While there are medal opportunities left, Russians won only three medals in the first five days; by the same point in the 2006 Winter Olympics, they had had won nine.
The gloom seemed to thicken on Friday as Russians woke up to the news that their superstar figure skater, Yevgeny Plushenko, took only the silver.
Even worse, Russia's powerhouse men's hockey team faltered against Slovakia, falling to the former Soviet satellite, 2-1, in a shootout.
Favored Russians have floundered in the biathlon, and the women’s hockey team was trounced twice by a collective score of 18 to 1.

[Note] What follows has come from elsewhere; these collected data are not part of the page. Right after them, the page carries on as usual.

(** ** Properties *)
(** C30: A buffer opens as a frame exactly when it starts, within the bytes
    available, with the canonical bytes of a well-formed frame: an atom or a
    DUCET position at the ordinal of its position, a contraction, a composition,
    or the manifest at ordinal zero, each valid to its last byte.  The view then
    points at that frame, the bytes consumed are its bytes; any other buffer
    is refused and nothing is consumed. *)
Theorem frame_open_exact m available v0 c0 : octets m -> available <= left m ->
  let '(status, v, c) := laplace_unicode_root_frame_open (Some m) available (Some v0) (Some c0) in
  (status = LAPLACE_UNICODE_OK <->
   exists f rest, frame_wf f /\ m = frame_bytes f ++ rest /\ left (frame_bytes f) <= available) /\
  (forall f rest, frame_wf f -> m = frame_bytes f ++ rest -> left (frame_bytes f) <= available ->
     v = Some (frame_view m f) /\ c = Some (left (frame_bytes f))) /\
  (status <> LAPLACE_UNICODE_OK ->
     status = LAPLACE_UNICODE_RECORD_INVALID /\ v = Some v0 /\ c = Some c0).
Proof.
  intros Hm Hav. destruct (laplace_unicode_root_frame_open _ _ _ _) as [[status v] c] eqn:E.
  split; [|split].
  - split.
    + intros ->. apply frame_open_only in E as (f & rest & Hw & Em & Hl & _); [|done|done]. eauto.
    + intros (f & rest & Hw & Em & Hl). rewrite (frame_open_ok m available v0 c0 f rest) in E by done.
      by injection E as <-.
  - intros f rest Hw Em Hl. rewrite (frame_open_ok m available v0 c0 f rest) in E by done.
    by injection E as <- <- <-.
  - intros Hs. unfold laplace_unicode_root_frame_open in E. cbv zeta in E.
    casec_in E; [by injection E as <- <- <-|]. casec_in E; [by injection E as <- <- <-|].
    casec_in E; [by injection E as <- <- <-|]. by injection E as <- <- <-.
Qed.

(** A record read back from its bytes has them. *)
Lemma repoint_bytes m : forall fs off,
  map field_content (repoint m off fs) = map field_content fs ->
  fields_bytes (repoint m off fs) = fields_bytes fs.
Proof.
  induction fs as [|f fs IH]; intros off E; [done|]. cbn [repoint map] in E. injection E as Ef Es.
  specialize (IH _ Es). unfold fields_bytes in *. cbn [repoint map concat].
  rewrite IH. cbn [payload_bytes]. f_equal. unfold field_bytes. by rewrite Ef.
Qed.

Lemma pointed_bytes m r : map field_content (repoint m 196 (fields r)) = map field_content (fields r) ->
  atom_bytes (pointed_at m r) = atom_bytes r.
Proof.
  intros E. unfold atom_bytes, atom_total. cbn [pointed_at fields].
  by rewrite (repoint_bytes m (fields r) 196 E), repoint_total.
Qed.

(** The octets of an atom. *)
Lemma fields_octets fs : Forall field_typed fs -> octets (fields_bytes fs).
Proof.
  induction 1 as [|f fs (Hi & Hk & Hfl & (_ & Ho & _) & _) _ IH]; [constructor|]. unfold fields_bytes in *.
  cbn [map concat]. unfold field_bytes. rewrite !Forall_app. split; [|done].
  split; [apply octets_store|]. split; [by constructor|]. split; [by constructor|].
  split; [apply octets_store|done].
Qed.

Lemma zeros_octets n : octets (zeros n).
Proof. apply bytes_zeros. Qed.

Lemma atom_octets r : atom_wf r -> octets (atom_bytes r).
Proof.
  intros (Hty & Hv & _). unfold atom_bytes. apply Forall_app. split; [|by apply fields_octets, valid_fields_typed].
  destruct Hty as (_ & _ & Hc & Hl & [_ H1] & [_ H2] & [_ H3] & _ & [_ H4] & [_ H5] & [_ H6] & _).
  unfold layout. apply Forall_concat. cbn [atom_pieces map piece_bytes].
  repeat (constructor; [first [apply octets_store | apply zeros_octets | assumption
                              | by (constructor; [assumption|constructor]) | check]|]). constructor.
Qed.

After Australian aboriginal groups accused a Russian ice dancing pair of mocking aborigines, Valentin Piseev, president of the Russian Figure Skating Federation, suggested that they were the target of an international plot to force them to alter their performance.
“I think that this is a well-executed strategy directed against our athletes,” Mr. Piseev told Russian television from Vancouver.
In Russia, international athletic competitions — particularly the Winter Olympics, in this frozen country — are considered one of the last prominent international arenas to showcase the country’s strength. The anxiety has been heightened because Russia will host the next Winter Games at the Black Sea resort of Sochi in 2014.
The governing United Russia party, led by Prime Minister Vladimir V. Putin, released a statement on Thursday suggesting that there could be repercussions for athletic officials if Russian athletes continued to fall short in Vancouver.
“Anything under fourth place for our team will certainly be a failure, including for those who oversee athletics in our country,” said Boris Gryzlov, a United Russia leader who is speaker of Parliament.
Russia was ranked 11th in the medal count as of Wednesday morning.